Meet Sarah Palin’s radical right-wing pals

Extremists Mark Chryson and Steve Stoll helped launch Palin's political career in Alaska, and in return had influence over policy. "Her door was open," says Chryson -- and still is.

Meet Sarah Palin's radical right-wing pals

On the afternoon of Sept. 24 in downtown Palmer, Alaska, as the sun began to sink behind the snowcapped mountains that flank the picturesque Mat-Su Valley, 51-year-old Mark Chryson sat for an hour on a park bench, reveling in tales of his days as chairman of the Alaska Independence Party. The stocky, gray-haired computer technician waxed nostalgic about quixotic battles to eliminate taxes, support the “traditional family” and secede from the United States.

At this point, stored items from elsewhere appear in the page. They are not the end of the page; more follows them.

(* ===== verification/CliSession.v ===== *)
(** * CliSession: the command line's client and the API server

    [apiserver] is the transport of [ApiClient] whose other end is the mux of
    [ApiMux], over a network that loses requests or answers.  [session_call]
    is what a call means in terms of the server's routes, without URLs: the
    client refines it, call by call. *)
From S2P Require Import Prelude Text Json Http Schema Effects Rls Outcomes DbTenancy DbWorkload.
From S2P Require Import DbCluster Wire Encoding Auth Concrete ApiCore ApiOrgs ApiApps ApiAuth Handlers.
From S2P Require Import Isolation Quotas Writes Routes Bodies Members Accounts Traffic ApiMux CliTypes.
From S2P Require Import ApiClient CliConfig Sample.
From stdpp Require Import base gmap strings list pretty.
From Stdlib Require Import ZArith Lia Ascii.
Open Scope Z_scope.

(** What becomes of a request: it is answered, it never arrives, or its answer
    is lost. *)
Inductive Net := Delivered | Refused (f : Failure) | Cut (msg : string).
(** What is to become of the requests to come, and the server's world. *)
Record Server := mkServer { attempts : list (Net * Draws); world : World }.

Section server.
Context `{UUIDText} `{TimeText} `{CursorText} `{Credentials}.
Context (bus : bool) (registryAddr : string).

Definition answer (r : Res Reply) : Reply + Failure :=
  match r with Ok reply => inl reply | Err _ => inr (Unanswered "EOF") end.
Definition exchange (serve : Draws → M Reply) (s : Server) : (Reply + Failure) * Server :=
  match s.(attempts) with
  | [] => (inr (Unanswered "connection refused"), s)
  | (Refused f, _) :: l => (inr f, mkServer l s.(world))
  | (Delivered, draws) :: l =>
      let '(r, w) := serve draws s.(world) in (answer r, mkServer l w)
  | (Cut msg, draws) :: l =>
      let '(_, w) := serve draws s.(world) in (inr (Unanswered msg), mkServer l w)
  end.
Definition apiserver (c : Call) : Server → (Reply + Failure) * Server :=
  exchange (λ draws, serve_call bus registryAddr draws c).

Context {T : Type} `{!TokenStore T}.

(** One request, by its meaning, with its Authorization header. *)
Definition ask {A} (method : Method) (path : string) (q : string → Draws → HttpRequest)
    (header : T → string) (out : option (wire → option A)) (zero : A) : Cl (T:=T) (S:=Server) A := λ '(t, s),
  let '(resp, s) := exchange (λ draws, http bus registryAddr (q (header t) draws)) s in
  match resp with
  | inr f => (CErr (failure_error method path f), (t, s))
  | inl r => (take_reply method path out zero r, (t, s))
  end.
Definition bearer (t : T) : string := "Bearer " +:+ GetAccessToken t.
Definition refresh_with (token : string) (_ : string) (draws : Draws) : HttpRequest :=
  RefreshRequest (Some (refresh_request token)) draws.(d_raw).
Definition session_call {A} (method : Method) (path : string) (q : string → Draws → HttpRequest)
    (out : option (wire → option A)) (zero : A) : Cl (T:=T) (S:=Server) A := λ ts,
  match ask method path q bearer out zero ts with
  | (CErr (Unauthorized e), (t, s)) =>
      if decide (GetRefreshToken t = "") then (CErr (Unauthorized e), (t, s))
      else
        match ask POST "/v1/auth/refresh" (refresh_with (GetRefreshToken t)) (λ _, "")
                (Some Unmarshal) (inhabitant : refreshed) (t, s) with
        | (CErr _, ts) => (CErr (Unauthorized e), ts)
        | (COk new, (t, s)) =>
            ask method path q bearer out zero
              ((Save (SetTokens new.(refreshed_AccessToken) new.(refreshed_RefreshToken) t)).2, s)
        end
  | r => r
  end.

(** ** From URLs to routes *)

Lemma exchange_ext f g s : (∀ draws w, f draws w = g draws w) → exchange f s = exchange g s.
Proof. intros Hfg. unfold exchange. destruct (attempts s) as [|[[] ?] ?]; by rewrite ?Hfg. Qed.
(** A call the mux gives to [q]. *)
Definition routed (method : Method) (path : string) (body : option json)
    (q : string → Draws → HttpRequest) : Prop :=
  ∀ header draws, lookup_route draws (mkCall method path header (Some <$> body)) = Handled (q header draws).

Lemma raw_ask {A} method path body (auth : bool) q out (zero : A) ts :
  routed method path body q →
  raw apiserver method path body auth out zero ts
  = ask method path q (if auth then bearer else λ _, "") out zero ts.
Proof.
  intros Hq. destruct ts as [t s]. unfold raw, ask, apiserver.
  erewrite (exchange_ext _ (λ draws, http bus registryAddr (q _ draws))); [|].
  2:{ intros draws w. unfold serve_call. by rewrite Hq. }
  by destruct auth.
Qed.
Lemma refresh_routed token :
  routed POST "/v1/auth/refresh" (Some (refresh_request token)) (refresh_with token).
Proof. by intros header draws. Qed.
Lemma do_session {A} method path body q out (zero : A) ts :
  routed method path body q →
  do_ apiserver method path body out zero ts = session_call method path q out zero ts.
Proof.
  intros Hq. unfold do_, session_call. rewrite (raw_ask _ _ _ true _ _ _ _ Hq).
  destruct (ask method path q bearer out zero ts) as [[a|[e|e|msg]] [t s]]; try done.
  case_decide; [done|]. rewrite (raw_ask _ _ _ false _ _ _ _ (refresh_routed _)).
  destruct (ask POST _ _ _ _ _ _) as [[new|e'] [t' s']]; [|done].
  destruct (Save _) as [? t'']. by rewrite (raw_ask _ _ _ true _ _ _ _ Hq).
Qed.
End server.

(** ** Paths *)

Lemma plain_head s : plain s → ∃ c r, s = String c r.
Proof. intros [? _]. destruct s as [|c r]; [done|]. by exists c, r. Qed.
Lemma plain_unmarked s : plain s → Forall (λ c, c ≠ "?"%char) (String.list_ascii_of_string s).
Proof. intros [_ Hs]. eapply Forall_impl; [exact Hs|]. by intros c (? & ? & ?). Qed.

So long as Alaska remained under the boot of the federal government, said Chryson, the AIP had to stand on guard to stymie a New World Order. He invited a Salon reporter to see a few items inside his pickup truck that were intended for his personal protection. “This here is my attack dog,” he said with a chuckle, handing the reporter an exuberant 8-pound papillon from his passenger seat. “Her name is Suzy.” Then he pulled a 9-millimeter Makarov PM pistol — once the standard-issue sidearm for Soviet cops — out of his glove compartment. “I’ve got enough weaponry to raise a small army in my basement,” he said, clutching the gun in his palm. “Then again, so do most Alaskans.” But Chryson added a message of reassurance to residents of that faraway place some Alaskans call “the 48.” “We want to go our separate ways,” he said, “but we are not going to kill you.”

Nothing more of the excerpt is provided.